En el segundo piso de la casa, Luccia le enseñaba todos los rincones de su habitación a Francesco, paredes de color lila suave, su cama junto a la ventana cubierta con velos blancos, tenía una manta con imágenes de hadas, algo típico del gusto de una niña pequeña, un panel lleno de dibujos muy simples, algunos juguetes de felpa y un par de muñecas sentadas en una repisa, un estante de un metro con libros de cuentos, a los pies de la cama un baúl para sus zapatos, al lado un armario con su ropa, por último un pequeño escritorio para hacer los deberes, el cajón estaba lleno con sus libros de texto y sus cuadernos de la escuela.

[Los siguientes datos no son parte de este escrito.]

Lemma write_cluster_spec c old w (X : Fleet -> Prop) : fl_clusters w !! fc_Name c = Some old -> (faulty faults -> forall w', X w') ->
  runs (write_cluster faults c) w X (fun _ w' =>
    fl_clusters w' = <[fc_Name c := c]> (fl_clusters w) /\ fl_natives w' = fl_natives w /\ fl_shadows w' = fl_shadows w /\ fl_managers w' = fl_managers w).
Proof.
  intros Hs HX. apply runs_seq, runs_poke, (runs_Update faults clusters); [by intros ?; apply HX| |].
  - change (rows clusters _) with (fl_clusters w). congruence.
  - intros w' Hw'. destruct (clusters_apart _ _ _ Hw') as (E1 & E2 & E3 & E4 & E5 & E6 & E7). destruct Hw' as [Hw' _].
    split_and!; [exact Hw'|exact E3|exact E2|exact E7].
Qed.

Lemma cluster_finalizer_spec c w (X : Fleet -> Prop) (add : bool) : fl_clusters w !! fc_Name c = Some c -> (faulty faults -> forall w', X w') ->
  runs ((if add then ensureClusterFinalizer else removeClusterFinalizer) faults c) w X (fun _ w' =>
    fl_clusters w' = <[fc_Name c := cluster_finalizers ((if add then add_finalizer else remove_finalizer) DistributeControllerFinalizer) c]> (fl_clusters w) /\
    fl_natives w' = fl_natives w /\ fl_shadows w' = fl_shadows w /\ fl_managers w' = fl_managers w).
Proof.
  intros Hs HX. assert (Hsame : forall f, f (fc_Finalizers c) = fc_Finalizers c -> cluster_finalizers f c = c).
  { intros f E. unfold cluster_finalizers. rewrite E. by destruct c. }
  destruct add; unfold ensureClusterFinalizer, removeClusterFinalizer; case_bool_decide as Hf.
  - apply runs_ok. rewrite Hsame; [by rewrite insert_id|]. unfold add_finalizer. by rewrite bool_decide_eq_true_2.
  - set (c' := cluster_finalizers _ c). by apply (write_cluster_spec c' c).
  - apply runs_ok. rewrite Hsame; [by rewrite insert_id|]. by apply remove_finalizer_absent.
  - set (c' := cluster_finalizers _ c). by apply (write_cluster_spec c' c).
Qed.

-¿Te gusta? – Preguntó la niña a su padre, quien estaba sentado en el suelo de la habitación, sobre una alfombra redonda, mirando todo lo que ella indicaba.

-Es hermosa, digna de una princesa como tú. – Él celebraba todo lo que hacía su hija, de verdad pensaba que ella era perfecta.

La pequeña se abalanzó contenta, a los brazos de Francesco, rodeando su cuello, riendo y sentándose sobre su regazo. Se sentía tan bien que él esté allí, era como si lo hubiese conocido mucho antes de hace un par de días.

-Te quiero. – Dijo la niña, acurrucándose un momento con él.

-Yo también te quiero, tesoro. – Le da un beso en la mejilla y la abraza fuerte. - ¿Tienes tarea qué hacer?

-No, hoy no nos dejaron deberes por volver de vacaciones, pero los días venideros nos llenaran de trabajo escolar, seremos nuevamente esclavos del sistema educacional. – Ella interpretó esas últimas frases como si se tratara de una obra de drama. Colocando uno de sus brazos sobre la frente.

Francesco quedó sorprendido, ni él sabía a esa edad lo que significaba ser esclavo del sistema educacional, pero supuso que estaba salvo antes de tiempo ya que ni siquiera fue a la universidad.

-No es tan malo, piccolina…. Créeme…. – Le afirmó, acariciando su cabeza. – Oye, iré a ayudar a mamá con la cena ¿Por qué no te cambias de ropa y te lavas como dijo ella? Los esperamos abajo, prometo que será una buona cena. – Enseñó la diestra y juntó el pulgar con sus dedos índice y mayor, para próximamente besarlos, era una expresión Italiana que significaba que la comida estaría para chuparse los dedos.

Luccia se bajó del regazo de Francesco y sonrió complacida.

-Está bien, sé que todo irá bien, mamá cocina rico, ella va a dejar muy felices los estómagos de todo mundo esta noche. – Se emocionó.

-Oh, claro que sí, sin duda. – Le sonrió y pronto se puso de pie para salir de la habitación de Luccia.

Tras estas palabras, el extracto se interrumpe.